Her facility typically schedules 600 cases a month, but in April, doctors only did 74 procedures that were considered urgent. The majority of the staff was laid off during that time.

“On a positive note, July has proven to pick back up,” Ankrom said. “Patients are excited to be getting their cases done. Everybody’s safety is our number one priority.”

Delaney said the Cleveland Clinic coordinated much of its elective operations with the state’s regulations, most of which were lifted by June, while also keeping an eye on how much personal protective equipment they have along with ensuring they have enough staff, caregivers and beds.

“We are now safely open for caring for patients, but there’s some things we’re watching very closely,” he said.

They’ve since made it through their backlog of patients, Delaney said. The way they prioritized them had to do with diagnosis and symptoms — through four pieces of criteria, including a threat to a patient’s life, the threat of permanent dysfunction of an extremity or organ, the progression of cancer, and rapidly worsening or severe symptoms.

“Anyone who comes in and gets something taken care of, they’re going to be relieved,” Delaney said. “There’s also been a lot of fear. That’s why we’ve been trying to send the message that it is safe to come in and have care.

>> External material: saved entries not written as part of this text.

(** *** Progress along every route *)

Lemma api_common_progress S P fn w j L :
  at_job p S P w j L -> job_Progress j = 0 ->
  exists evs, log (api.processJobCommon cfg p fn w) = L ++ evs
    /\ Forall (concerns p (job_ID j)) evs
    /\ nondecreasing (job_Progress j :: map event_progress evs) = true.
Proof.
  intros H Hpr. unfold api.processJobCommon.
  destruct j as [id st pr out s3 wu wh er ca ua]. simpl in Hpr. subst.
  destruct P as [dir|]; steps; finish_log; (split; [solve_events | reflexivity]).
Qed.

Lemma mcp_common_progress S P fn w j L :
  at_job p S P w j L -> job_Progress j = 0 ->
  exists evs, log (mcp.processJobCommon cfg p fn w) = L ++ evs
    /\ Forall (concerns p (job_ID j)) evs
    /\ nondecreasing (job_Progress j :: map event_progress evs) = true.
Proof.
  intros H Hpr. unfold mcp.processJobCommon.
  destruct j as [id st pr out s3 wu wh er ca ua]. simpl in Hpr. subst.
  destruct P as [dir|]; steps; finish_log; (split; [solve_events | reflexivity]).
Qed.

Lemma api_combine_urls_progress S P urls w j L :
  at_job p S P w j L -> job_Progress j = 0 ->
  exists evs,
    log (api.processCombineJobFromURLs cfg engine DownloadVideosInOrder Upload RemoveOutput
           p urls w) = L ++ evs
    /\ Forall (concerns p (job_ID j)) evs
    /\ nondecreasing (job_Progress j :: map event_progress evs) = true.
Proof.
  intros H Hpr. unfold api.processCombineJobFromURLs, api.processCombineJobCommon.
  destruct j as [id st pr out s3 wu wh er ca ua]. simpl in Hpr. subst.
  destruct P as [dir|]; steps; finish_log; (split; [solve_events | reflexivity]).
Qed.

Lemma api_combine_files_progress S P files w j L :
  at_job p S P w j L -> job_Progress j = 0 ->
  exists evs,
    log (api.processCombineJobFromFiles cfg engine Upload RemoveOutput p files w) = L ++ evs
    /\ Forall (concerns p (job_ID j)) evs
    /\ nondecreasing (job_Progress j :: map event_progress evs) = true.
Proof.
  intros H Hpr. unfold api.processCombineJobFromFiles, api.processCombineJobCommon.
  destruct j as [id st pr out s3 wu wh er ca ua]. simpl in Hpr. subst.
  destruct P as [dir|]; steps; finish_log; (split; [solve_events | reflexivity]).
Qed.
(** * Weather emergency agent: workflow stages, routers and the
    suspend/resume protocol

    A shallow embedding of [Agents.py] (stages, routers, blocking
    workflow), [agent_web.py] (non-blocking verification, pending store,
    resumption) and the approval endpoint of [main.py].

    Conventions.
    - A Python [str] is a [string]; its characters are the code points
      below 256.  [strip] and [lower] follow Python on that range.
    - A Python [dict] used as a map is a [gmap string _]; the state
      [TypedDict] is a record.
    - Every call that leaves the process (HTTP, language model, file,
      SMTP, clock, environment variables, console) is answered by a
      [World]; a stage is a function of the world and the state.
    - The graph executor is library code; it carries from node to node
      the keys the state class declares, and those only.
    - An exception is a value of [exn]; code that may raise returns a
      [result]. *)

From stdpp Require Import base option list strings gmap pretty.
From Stdlib Require Import Ascii ZArith Lia.

Local Open Scope Z_scope.

(** ** Python strings *)

Module PyStr.

Definition nl : string := String "010"%char "".

(** [str.isspace] on code points below 256. *)
Definition is_space (c : ascii) : bool :=
  match c with
  | "009" | "010" | "011" | "012" | "013"
  | "028" | "029" | "030" | "031"
  | " " | "133" | "160" => true
  | _ => false
  end%char.

(** [str.lower] on one code point below 256: A-Z and the Latin-1
    capitals (all of 192..222 but the multiplication sign). *)
Definition lower_char (c : ascii) : ascii :=
  let n := N_of_ascii c in
  if ((65 <=? n) && (n <=? 90)
      || (192 <=? n) && (n <=? 222) && negb (n =? 215))%N
  then ascii_of_N (n + 32) else c.

Fixpoint lower (s : string) : string :=
  match s with
  | "" => ""
  | String c r => String (lower_char c) (lower r)
  end.

Fixpoint lstrip (s : string) : string :=
  match s with
  | "" => ""
  | String c r => if is_space c then lstrip r else s
  end.

Definition rstrip (s : string) : string :=
  String.rev (lstrip (String.rev s)).

Definition strip (s : string) : string := rstrip (lstrip s).

Fixpoint starts_with (p s : string) : bool :=
  match p, s with
  | "", _ => true
  | String a p', String b s' => if decide (a = b) then starts_with p' s' else false
  | String _ _, "" => false
  end.

(** [sub in s] *)
Fixpoint contains (sub s : string) : bool :=
  starts_with sub s ||
  match s with
  | "" => false
  | String _ r => contains sub r
  end.

(** [s in l] for a list of strings *)
Definition mem (s : string) (l : list string) : bool := bool_decide (s ∈ l).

Deferring care is generally not a good thing.”

That fear comes with different reasons, according to Charlton. She said Ruby Memorial would reach out to patients to reschedule their operation, but some didn’t want to go through with it.

“Some patients had a false perception that they would catch COVID-19 at the hospital,” Charlton said.

For others, it was the “no visitor” policies that made them decide to continue to postpone operations.

“There were patients that said they didn’t want to have the surgery without being able to have their loved one be the last person they see before they’re put under anesthesia,” Charlton said.

With the unemployment rate climbing, many patients chose to not have their operations because of either employment insecurity or because they lost their job and any health insurance that came with it.

“That’s one of my biggest concerns — the social side of this pandemic,” Delaney said. “We’ve seen patients changing insurance. Our goal is to take care of the patient.”

Chalikonda said AHN has also had patients put off procedures because they lost their jobs and health coverage.

“If there are people who lost their jobs, sometimes they’re waiting for a new employment status,” he said. “We’re making sure that’s not a barrier.”

While still trying to get all their patients in, Chalton said Ruby Memorial’s efficiency was also challenged, as the preparation for each procedure, the safety measures and the sanitization methods are all much more time-consuming now.

“It’s a more involved process than what it was pre-COVID-19,” she said. “Being safe and cautious takes time. It’s a balancing act because we have patients who need care, and we have to provide it quickly and safely. It’s a good challenge to take on.”